**Problem statement**: Scan the data below for lines holding the word "Forall", and copy each line found.

Dataset excerpts below:

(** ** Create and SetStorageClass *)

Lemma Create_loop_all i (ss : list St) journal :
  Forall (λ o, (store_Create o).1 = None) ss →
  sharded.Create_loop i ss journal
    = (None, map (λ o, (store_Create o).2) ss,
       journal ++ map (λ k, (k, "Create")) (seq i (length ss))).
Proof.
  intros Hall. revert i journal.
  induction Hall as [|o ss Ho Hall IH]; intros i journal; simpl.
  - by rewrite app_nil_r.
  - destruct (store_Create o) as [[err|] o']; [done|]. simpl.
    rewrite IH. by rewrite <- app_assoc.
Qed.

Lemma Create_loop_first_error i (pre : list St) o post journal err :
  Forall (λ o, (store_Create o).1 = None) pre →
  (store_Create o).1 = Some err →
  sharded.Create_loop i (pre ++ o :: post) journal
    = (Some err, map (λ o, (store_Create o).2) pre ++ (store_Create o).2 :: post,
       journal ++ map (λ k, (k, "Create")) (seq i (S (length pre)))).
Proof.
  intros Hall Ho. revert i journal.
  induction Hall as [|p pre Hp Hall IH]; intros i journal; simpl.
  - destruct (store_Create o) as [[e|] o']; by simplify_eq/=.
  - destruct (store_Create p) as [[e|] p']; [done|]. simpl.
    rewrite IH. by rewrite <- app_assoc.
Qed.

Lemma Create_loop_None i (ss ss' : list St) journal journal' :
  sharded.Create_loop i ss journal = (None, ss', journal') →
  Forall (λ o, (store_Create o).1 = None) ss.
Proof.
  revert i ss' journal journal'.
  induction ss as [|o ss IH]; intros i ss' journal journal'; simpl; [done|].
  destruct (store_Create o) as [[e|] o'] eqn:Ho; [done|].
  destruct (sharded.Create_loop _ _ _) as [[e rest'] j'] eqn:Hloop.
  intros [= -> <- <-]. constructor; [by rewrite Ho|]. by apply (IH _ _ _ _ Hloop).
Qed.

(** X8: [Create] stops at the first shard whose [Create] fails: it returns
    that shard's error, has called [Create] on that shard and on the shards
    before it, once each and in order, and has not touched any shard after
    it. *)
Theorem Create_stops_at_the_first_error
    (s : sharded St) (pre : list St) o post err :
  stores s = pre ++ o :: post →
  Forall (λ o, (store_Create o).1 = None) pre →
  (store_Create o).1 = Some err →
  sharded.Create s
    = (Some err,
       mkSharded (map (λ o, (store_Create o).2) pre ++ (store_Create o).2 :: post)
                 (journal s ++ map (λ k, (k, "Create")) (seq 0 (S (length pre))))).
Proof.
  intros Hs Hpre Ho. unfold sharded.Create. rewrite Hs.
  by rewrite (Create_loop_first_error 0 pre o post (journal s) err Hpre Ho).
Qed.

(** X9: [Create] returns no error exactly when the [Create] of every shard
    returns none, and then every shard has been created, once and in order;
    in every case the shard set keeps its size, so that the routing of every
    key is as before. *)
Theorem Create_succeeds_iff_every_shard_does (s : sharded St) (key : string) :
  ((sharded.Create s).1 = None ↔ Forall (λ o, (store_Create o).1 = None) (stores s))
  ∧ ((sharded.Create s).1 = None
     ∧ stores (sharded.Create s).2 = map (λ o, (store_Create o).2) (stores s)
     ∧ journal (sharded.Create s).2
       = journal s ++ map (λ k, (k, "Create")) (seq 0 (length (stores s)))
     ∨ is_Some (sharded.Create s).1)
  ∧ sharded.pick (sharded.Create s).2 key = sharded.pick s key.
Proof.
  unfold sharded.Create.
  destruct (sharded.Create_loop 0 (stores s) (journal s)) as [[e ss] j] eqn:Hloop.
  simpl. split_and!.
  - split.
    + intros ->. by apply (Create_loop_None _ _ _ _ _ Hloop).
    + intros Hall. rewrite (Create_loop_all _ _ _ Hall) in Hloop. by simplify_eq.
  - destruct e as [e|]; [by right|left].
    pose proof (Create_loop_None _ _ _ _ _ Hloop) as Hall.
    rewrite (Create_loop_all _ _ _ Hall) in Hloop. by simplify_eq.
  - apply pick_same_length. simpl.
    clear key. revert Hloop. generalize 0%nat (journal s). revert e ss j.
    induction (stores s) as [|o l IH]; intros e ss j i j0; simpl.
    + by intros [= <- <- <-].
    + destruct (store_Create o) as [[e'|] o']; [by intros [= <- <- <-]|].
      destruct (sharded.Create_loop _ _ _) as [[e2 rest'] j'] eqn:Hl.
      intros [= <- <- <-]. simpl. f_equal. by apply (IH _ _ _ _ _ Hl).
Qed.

End of Dataset excerpts.

**Answer to the exercise**:
  Forall (λ o, (store_Create o).1 = None) ss →
  Forall (λ o, (store_Create o).1 = None) pre →
  Forall (λ o, (store_Create o).1 = None) ss.
  Forall (λ o, (store_Create o).1 = None) pre →
  ((sharded.Create s).1 = None ↔ Forall (λ o, (store_Create o).1 = None) (stores s))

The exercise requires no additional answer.